No. 297 | September 5, 2025

Welcome to this week’s Friday Five — a quick dose of insights, inspiration, and personal favorites to kick off your weekend with clarity and intention.


Music of the Week

Troy Andrews, better known as Trombone Shorty, is a trombone player from New Orleans who blends rock, pop, jazz, funk, and hip-hop. He started playing trombone at age 4, performed at the New Orleans Jazz Fest that same year, and formed his first band by age 6—remarkable milestones. If you’re new to Trombone Shorty, start with Line Em Up, Backatown, and Shortyville.

🎧 Listen on Spotify


Quotes of the Week

This week, I focused on preparing for challenges and controlling what’s within my power. Both ideas are powerful—training in the offseason strengthens performance, and letting go of what’s beyond your control brings peace of mind.

“Sweat more in practice, bleed less in war.” — Leonidas of Sparta

“Hard training, easy fighting. Easy training, hard fighting.” — Alexander Suvorov (Russian general)

“Today is hard, tomorrow will be worse, but the day after tomorrow will be sunshine. Most people die tomorrow night.” — Jack Ma (Alibaba)

“It’s not what happens to you, but how you react to it that matters.” — Epictetus

“If you are pained by any external thing, it is not this thing that disturbs you, but your judgment about it. And it is in your power to wipe out that judgment now.” — Marcus Aurelius


Article of the Week

He (his father) was an original investor in Whole Foods Market, a long-time board member, and my greatest mentor. There is no doubt in my mind that Whole Foods would have failed in its earliest days if not for his mentorship. — John Mackey

We all have mentors who shape our path. For Whole Foods co-founder John Mackey, that person was his dad—there through the toughest early days of building the brand.

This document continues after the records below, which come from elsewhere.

Lemma search_round_spec needle max_reads nread s lo :
  needle ≠ [] → search_ok s → 0 <= lo <= search_offset s → none_in needle (contents s) lo (search_offset s) →
  0 <= nread → used s + nread <= capacity s → 0 <= max_reads →
  ∃ s' v, search_round needle max_reads nread s = Some (s', v) ∧
    chbuf s' = chbuf s ∧ used s' = used s + nread ∧ capacity s' = capacity s ∧ max_capacity s' = max_capacity s ∧
    match v with
    | inl code => (code = 0 ∧ found_at needle lo s') ∨
                  (code = -3 ∧ searching needle lo s' ∧ nread ≠ 0 ∧ max_reads = 1)
    | inr m => searching needle lo s' ∧ m = (if (max_reads =? 0) || (nread =? 0) then max_reads else max_reads - 1)
               ∧ 0 <= m ∧ (m = 0 ↔ max_reads = 0)
    end.
Proof.
  intros Hne Hok Hlo Hn Hr Hcap Hm. pose proof Hok as [Hmem Hu Hc Hx Ho].
  set (limit := used s + nread). set (data := take (Z.to_nat limit) (chbuf s)).
  assert (none_in needle data lo (search_offset s)) as Hn'.
  { replace data with (contents s ++ take (Z.to_nat nread) (drop (Z.to_nat (used s)) (chbuf s))).
    { apply none_in_app; [lia|done]. }
    unfold data, contents, limit. rewrite take_take_drop. f_equal. lia. }
  destruct (scan_spec (S (Z.to_nat (limit - search_offset s))) needle limit s lo) as (k & Hk & Hnk & Hres);
    [done|lia|lia|lia|done|].
  assert (Z.of_nat (length data) = limit) as Hld by (unfold data; rewrite length_take; lia).
  assert (1 <= Z.of_nat (length needle)) by (destruct needle; [done|cbn [length]; lia]).
  unfold search_round. fold limit. destruct Hres as [[Hocc ->]|(Hkl & Hlim & ->)]; cbn [mbind option_bind].
  - eexists _, (inl 0). split; [done|]. split_and!; [done..|]. left. split; [done|].
    pose proof (occurs_inside needle data k Hne ltac:(lia) Hocc) as Hin. fold data in Hin. rewrite Hld in Hin.
    split; [split; cbn; unfold limit in *; lia|]. cbn. split; [lia|]. unfold contents. cbn.
    split; [done|]. split; [|done]. intros i Hi. by apply Hnk.
  - assert (searching needle lo (with_used (used s + nread) (with_search_offset k s))) as Hs.
    { split; [split; cbn; unfold limit in *; lia|]. cbn. split; [lia|]. split; [done|]. unfold limit in *. lia. }
    destruct (Z.eqb_spec max_reads 0) as [->|Hm0].
    { eexists _, (inr 0). split; [done|]. do 4 (split; [done|]). split; [exact Hs|]. split_and!; [done|lia|lia]. }
    cbn [orb]. destruct (Z.eqb_spec nread 0) as [Hr0|Hr0].
    + destruct (Z.eqb_spec max_reads 0); [done|]. eexists _, (inr max_reads). split; [done|]. do 4 (split; [done|]).
      split; [exact Hs|]. split_and!; [done|lia|lia].
    + destruct (Z.eqb_spec (max_reads - 1) 0) as [E|E]; eexists _, _; (split; [reflexivity|]); (do 4 (split; [done|])).
      * right. split; [done|]. split; [exact Hs|]. split; [done|lia].
      * split; [exact Hs|]. split_and!; [done|lia|lia].
Qed.

(** * The loop of reads *)

(** Only the connection [c] is read from, and nothing is written. *)
Definition only_reads (c : conn) (n n' : net) : Prop :=
  outgoing n' = outgoing n ∧ writes n' = writes n ∧ ∀ c', c' ≠ c → incoming n' c' = incoming n c'.

#[global] Instance only_reads_preorder c : PreOrder (only_reads c).
Proof.
  split; [done|]. intros n1 n2 n3 (H1 & H2 & H3) (H4 & H5 & H6).
  split; [congruence|]. split; [congruence|]. intros c' Hc. by rewrite H6, H3.
Qed.

(** An event after which a search goes on. *)
Definition goes_on (e : event) : Prop := match e with Data _ _ => True | Err e => e = EINTR | Eof => False end.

Mackey shares in The Whole Story: Adventures in Love, Life, and Capitalism how he drove to Houston to see his dad—eager to learn about business.

John’s dad, Bill, knows just what to do. He leads Mackey into his office, one filled with books. He hands John two classics: Management: Tasks, Responsibilities, Practices by Peter F. Drucker and My Years with General Motors by Alfred Sloan.

He pairs these books with others from a local Austin library. By night, he reads; By day, he applies the lessons in his natural foods store.

Every few days, John would call his dad to share progress, then repeat the cycle, steadily building the brand that became Whole Foods.

The biggest lesson: be a lifelong learner. Keep growing, stay persistent, and put one foot in front of the other.

For more about how John Mackey built Whole Foods, read my blog post below.

📝 Read my blog post on John Mackey


Book of the Week

Make Something Wonderful collects Steve Jobs’ speeches, interviews, and emails revealing who he was, how he thought, and why he remains one of the most creative people of all time. Available as a free PDF, the book covers his childhood, being ousted from Apple, leading Pixar and NeXT, and his eventual return to Apple.

📚 Buy the book on Amazon or read for free at the Steve Jobs Archive


Podcast of the Week

The media has sensationalized the ups and downs of AI, and I follow it closely every day.

AI is undoubtedly promising, but is the progress companies claim real—or is it stalling?

Cal Newport, in his Deep Questions podcast, examines what’s going on with AI. He draws from one of his recent New Yorker articles to go deep into all things AI.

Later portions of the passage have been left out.